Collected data
Definition OEM_1S_ASD_INIT (msg : ipmi_msg) : ST (world E) ipmi_msg :=
  if negb (m_data_len msg =? 1) then ret (with_cc CC_INVALID_LENGTH msg)
  else
    let! d0 := lift (get_data msg 0) in
    if d0 =? 0x01 then
      do! ext_ enable_PRDY_interrupt in ret (with_cc CC_SUCCESS (with_data_len 0 msg))
    else if d0 =? 0xff then
      do! ext_ disable_PRDY_interrupt in ret (with_cc CC_SUCCESS (with_data_len 0 msg))
    else
      do! ext_ disable_PRDY_interrupt in ret (with_cc CC_INVALID_DATA_FIELD msg).
End Handlers.

(** * Contracts *)

Section Contracts.
Context {E : Type} `{Kernel E} `{FlashSvc E}.
Context (FL : flash_laws E).
Implicit Types w : world E.

Lemma fw_update_cc_u8 s : is_u8 (fw_update_cc s).
Proof. unfold fw_update_cc. repeat case_match; done. Qed.

Lemma fw_update_done_run m0 m s w0 w :
  answers m0 m -> ipmb_frame w0 w -> is_u8 (w_bmc_enables w) ->
  wp (fw_update_done s m) (fun m' w' => answers m0 m' /\ ipmb_frame w0 w' /\
    is_u8 (w_bmc_enables w')) w.
Proof.
  intros Ha Hf He. apply wp_ret. split; [|done]. apply answers_cc; [|apply fw_update_cc_u8].
  by apply answers_len.
Qed.

(** A function that only writes into the data it is given. *)
Lemma keeps_data m0 m d : answers m0 m -> keeps_buffer (m_data m) d -> answers m0 (with_data d m).
Proof.
  intros Ha Hd. pose proof (an_wf _ _ Ha) as Hm. destruct (Hd (wf_bytes _ Hm)) as [Hl Hb].
  apply answers_data; [done| |done]. rewrite Hl. apply (wf_length _ Hm).
Qed.

Ltac flash := contract; try (apply fw_update_done_run; [answers_side|done|done]).

#[export] Instance FW_UPDATE_Handler : Handler OEM_1S_FW_UPDATE.
Proof.
  handler_start. unfold OEM_1S_FW_UPDATE, fw_update_bios. handler_step; [contract|].
  do 14 handler_step. handler_step; [contract|]. apply orb_false_iff in Heqb0 as [_ Heqb0].
  apply negb_false_iff, Z.eqb_eq in Heqb0.
  pose proof (wf_length _ Hm) as H527. zify_bool.
  apply wp_bind, wp_slice; [apply Hm|lia|lia|lia|]. intros vs _ _ _.
  flash.
Qed.

Lemma read_image_run m0 m off n pos w (Q : ipmi_msg -> world E -> Prop) :
  answers m0 m -> is_u8 n ->
  (forall m' e, answers m0 m' -> Q m' (w_set_ext e w)) -> wp (read_image off n pos m) Q w.
Proof.
  intros Ha Hn HQ. unfold read_image. apply wp_bind, wp_ext. intros [r d] e Hr.
  assert (Hd : answers m0 (with_data d m)) by (by eapply keeps_data, fl_read).
  contract; apply HQ; [answers_side|]. apply answers_cc; [|done]. apply answers_len; [done|].
  unfold is_u8 in Hn. arith_side.
Qed.

#[export] Instance READ_FW_Handler : Handler OEM_1S_READ_FW_IMAGE.
Proof.
  handler_start. unfold OEM_1S_READ_FW_IMAGE. contract.
  all: apply (read_image_run m); [done..|]; intros m' e' Ha'; contract.
Qed.

Lemma sha256_done_run m0 m d s w0 w :
  answers m0 (with_data d m) -> ipmb_frame w0 w -> is_u8 (w_bmc_enables w) ->
  wp (sha256_done s d m) (fun m' w' => answers m0 m' /\ ipmb_frame w0 w' /\
    is_u8 (w_bmc_enables w')) w.
Proof.
  intros Ha Hf He. apply wp_ret. split; [|done]. apply answers_len; [|apply (fl_sha_size FL)].
  apply answers_cc; [done|apply u8_range].
Qed.

#[export] Instance SHA256_Handler : Handler OEM_1S_GET_FW_SHA256.
Proof.
  handler_start. unfold OEM_1S_GET_FW_SHA256. do 18 handler_step. handler_step; [contract|].
  assert (Hsha : forall o n p w1 r d e', get_fw_sha256 (m_data m) o n p (w_ext w1) = (r, d, e') ->
    answers m (with_data d m)) by (intros; by eapply keeps_data, fl_sha).
  contract.
  all: try (apply sha256_done_run; [by eapply Hsha|done|done]).
  split; [|done]. apply answers_cc; [|done]. by eapply Hsha.
Qed.

(** The requests whose accesses are defined: to registers, and a write of
    less than four bytes. *)
Definition register_address (m : ipmi_msg) : Z :=
  le32 (m_data m !!! 0%nat) (m_data m !!! 1%nat) (m_data m !!! 2%nat) (m_data m !!! 3%nat).
Definition read_defined (m : ipmi_msg) : bool :=
  negb (m_data_len m =? 5) || is_registers (register_address m) (m_data m !!! 4%nat).
Definition write_defined (m : ipmi_msg) : bool :=
  let n := m_data m !!! 4%nat in
  (n <? 1) || (n >? 4) || negb (m_data_len m =? 5 + n) || negb (register_address m mod 4 =? 0) ||
  is_registers (register_address m) 4 && (n <? 4).

Lemma get_data_total m j i : wf_msg m -> j = Z.of_nat i -> (i <? 527)%nat = true ->
  get_data m j = Ret (m_data m !!! i) /\ is_u8 (m_data m !!! i).
Proof.
  intros Hm -> Hi%Nat.ltb_lt. pose proof (wf_length _ Hm) as H527. change IPMI_MSG_MAX_LENGTH with 527 in H527.
  assert (Hl : m_data m !! i = Some (m_data m !!! i)) by (apply list_lookup_lookup_total_lt; lia).
  split; [apply get_data_at; [lia|by rewrite Nat2Z.id]|].
  by apply (bytes_lookup (m_data m) i); [apply Hm|].
Qed.

Lemma READ_REGISTER_run m w :
  wf_msg m -> m_data_len m <= IPMI_MSG_MAX_LENGTH -> is_u8 (w_bmc_enables w) -> read_defined m = true ->
  wp (OEM_1S_READ_BIC_REGISTER m) (fun m' w' => answers m m' /\ ipmb_frame w w' /\ is_u8 (w_bmc_enables w')) w.
Proof.
  intros Hm Hl He Hok. pose proof (answers_refl m Hm Hl) as Ha. pose proof (wf_length _ Hm) as H527.
  unfold OEM_1S_READ_BIC_REGISTER, read_defined in *.
  destruct (m_data_len m =? 5); cbn [negb orb] in *; [|contract].
  destruct (get_data_total m 0 0 Hm eq_refl eq_refl) as [-> _], (get_data_total m 1 1 Hm eq_refl eq_refl) as [-> _],
    (get_data_total m 2 2 Hm eq_refl eq_refl) as [-> _], (get_data_total m 3 3 Hm eq_refl eq_refl) as [-> _],
    (get_data_total m 4 4 Hm eq_refl eq_refl) as [-> Hu].
  do 5 (apply wp_bind, wp_lift; cbn [rwp]). fold (register_address m). rewrite Hok.
  set (x := m_data m !!! 4%nat) in *. apply wp_bind, wp_ext. intros vs e Hv.
  destruct (fl_mem FL _ _ _ _ _ Hv) as [Hvl Hvb]; [by unfold is_u8 in *; lia|].
  unfold is_u8 in *. contract.
Qed.

Lemma or_bytes_run m n v :
  wf_msg m -> 0 <= n <= 4 -> exists v', or_bytes m n v = Ret v'.
Proof.
  intros Hm Hn. destruct (rwp_inv (or_bytes m n v) (fun _ => True)) as (v' & Hv' & _); [|by exists v'].
  apply (rwp_for_range (fun _ _ => True)); [lia|done| |done].
  intros j s Hj _. destruct (get_data_run m (j + 5) Hm) as (b & Hb & _);
    [change IPMI_MSG_MAX_LENGTH with 527; lia|]. by rewrite Hb.
Qed.

Lemma WRITE_REGISTER_run m w :
  wf_msg m -> m_data_len m <= IPMI_MSG_MAX_LENGTH -> is_u8 (w_bmc_enables w) -> write_defined m = true ->
  wp (OEM_1S_WRITE_BIC_REGISTER m) (fun m' w' => answers m m' /\ ipmb_frame w w' /\ is_u8 (w_bmc_enables w')) w.
Proof.
  intros Hm Hl He Hok. pose proof (answers_refl m Hm Hl) as Ha.
  unfold OEM_1S_WRITE_BIC_REGISTER, write_defined in *.
  destruct (get_data_total m 0 0 Hm eq_refl eq_refl) as [-> _], (get_data_total m 1 1 Hm eq_refl eq_refl) as [-> _],
    (get_data_total m 2 2 Hm eq_refl eq_refl) as [-> _], (get_data_total m 3 3 Hm eq_refl eq_refl) as [-> _],
    (get_data_total m 4 4 Hm eq_refl eq_refl) as [-> Hu].
  set (x := m_data m !!! 4%nat) in *. apply wp_bind, wp_lift. cbn [rwp].
  destruct (_ || negb (m_data_len m =? _)) eqn:Hlen; cbn [orb] in Hok; [contract|].
  do 4 (apply wp_bind, wp_lift; cbn [rwp]). fold (register_address m).
  destruct (register_address m mod 4 =? 0); cbn [negb orb] in *; [|contract].
  apply andb_true_iff in Hok as [-> Hx%Z.ltb_lt]. cbn [negb]. apply wp_bind, wp_ext. intros reg e Hr.
  apply wp_bind, wp_lift. unfold is_u8 in Hu. rewrite (fl_mask FL) by lia. replace (x * 8 <? 32) with true
    by (symmetry; apply Z.ltb_lt; lia). cbn [rwp].
  destruct (or_bytes_run m x (u32 (Z.land reg (Z.lnot (2 ^ (x * 8) - 1))))) as [v Hv];
    [done|lia|]. apply wp_bind, wp_lift. rewrite Hv. contract.
Qed.

(** * POST codes *)

Lemma reverse_codes_run n d :
  0 <= n <= Z.of_nat (length d) ->
  reverse_codes n d = Ret (reverse (take (Z.to_nat n) d) ++ drop (Z.to_nat n) d).
Proof.
  intros Hn. destruct (rwp_inv _ _ (reverse_array_run d n Hn)) as (a & Ha & <-).
  rewrite <- Ha. unfold reverse_codes, reverse_array. rewrite Z.quot_div_nonneg by lia.
  unfold for_range. apply rfor_ext. intros i l. by replace (n - i - 1) with (n - 1 - i) by lia.
Qed.

Lemma post_code_window_le num : 0 <= num -> 0 <= (post_code_window num).2 <= IPMI_MSG_MAX_LENGTH.
Proof.
  intros Hn. pose proof (fl_snoop_len FL) as Hs. unfold post_code_window, POST_CODE_BUF_SIZE.
  change IPMI_MSG_MAX_LENGTH with 527 in *.
  destruct ENABLE_PLDM; case_match; cbn; zify_bool; lia.
Qed.
Lemma ring_reach_inv s p cc q : ring_reach s p cc q -> ring_inv s p cc q.
Proof.
  induction 1 as [ty r0 s s' Hty Hr0 Hm Hi|s s' p cc q r t _ (r' & c & Hr & Hok & Hn & -> & Ha) Hr' Ht Hq He
    |s p cc q t p' cc' _ (r & c & Hr & Hok & Hn & -> & Ha) Hf
    |s s' p cc q r _ (r' & c & Hr & Hok & Hn & -> & Ha) Hr' Hs' Hsame].
  - destruct (ring_init_run ty r0 s Hty Hr0 Hm) as (m' & E & Hok & Ha & _).
    rewrite E in Hi. simplify_eq. eexists _, 0. split; [by eapply ring_of_upd|].
    split; [done|]. split; [done|]. by rewrite trb_addr_0.
  - rewrite Hr in Hr'. simplify_eq.
    destruct (enqueue_run ref r t s Hr Hok Ht) as (m' & E & Hok' & _ & Ha').
    rewrite E in He. simplify_eq. exists (enq_ring r), c. split; [by eapply ring_of_upd|].
    split; [done|]. assert (r_num_trb (enq_ring r) = r_num_trb r) as En by (unfold enq_ring; by destruct (_ =? _)).
    rewrite En. split; [done|]. split; [|apply Ha'; [done|lia]].
    unfold trb_addr, enq_ring. by destruct (_ =? _).
  - pose proof (fetch_ahead 0 _ _ _ _ _ Hok Ha) as Hq. destruct q as [|t' q]; [congruence|].
    destruct Hq as (c' & cc'' & Hf' & Ha'). rewrite Hf in Hf'. simplify_eq. by exists r, c'.
  - rewrite Hr in Hr'. simplify_eq. exists r, c. split; [done|]. split; [by eapply ring_ok_same|].
    split; [done|]. split; [done|]. by eapply ahead_same.
Qed.

(** C3: A ring is a queue: after any interleaving of the driver, the controller
    and writes elsewhere, the controller waits if nothing is outstanding and
    otherwise finds the oldest TRB it has not taken, and the driver can
    always add another one while there is room. *)
Theorem ring_fifo s p cc q :
  ring_reach s p cc q ->
  match q with
  | [] => fetch_one 1 (x_mem s) p cc = None
  | t :: _ => exists p' cc', fetch_one 1 (x_mem s) p cc = Some (t, p', cc')
  end /\
  exists r, ring_of (x_hcd s) ref = Ret r /\
    forall t, ready r t -> exists s', xhci_enqueue_trb ref t s = Ret (tt, s').
Proof.
  intros (r & c & Hr & Hok & _ & -> & Ha)%ring_reach_inv. split.
  - pose proof (fetch_ahead 0 _ _ _ _ _ Hok Ha) as Hq. destruct q as [|t q]; [done|].
    destruct Hq as (? & ? & ? & _). eauto.
  - exists r. split; [done|]. intros t Ht.
    destruct (enqueue_run ref r t s Hr Hok Ht) as (m' & -> & _). eauto.
Qed.
End Fifo.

▶ [Task to complete]: Nothing but the lines from the first line of the data through the line with "Implicit Types w : world E." should be returned, exactly as they appear, both ends included.

▶ [Answer section]:
Definition OEM_1S_ASD_INIT (msg : ipmi_msg) : ST (world E) ipmi_msg :=
  if negb (m_data_len msg =? 1) then ret (with_cc CC_INVALID_LENGTH msg)
  else
    let! d0 := lift (get_data msg 0) in
    if d0 =? 0x01 then
      do! ext_ enable_PRDY_interrupt in ret (with_cc CC_SUCCESS (with_data_len 0 msg))
    else if d0 =? 0xff then
      do! ext_ disable_PRDY_interrupt in ret (with_cc CC_SUCCESS (with_data_len 0 msg))
    else
      do! ext_ disable_PRDY_interrupt in ret (with_cc CC_INVALID_DATA_FIELD msg).
End Handlers.

(** * Contracts *)

Section Contracts.
Context {E : Type} `{Kernel E} `{FlashSvc E}.
Context (FL : flash_laws E).
Implicit Types w : world E.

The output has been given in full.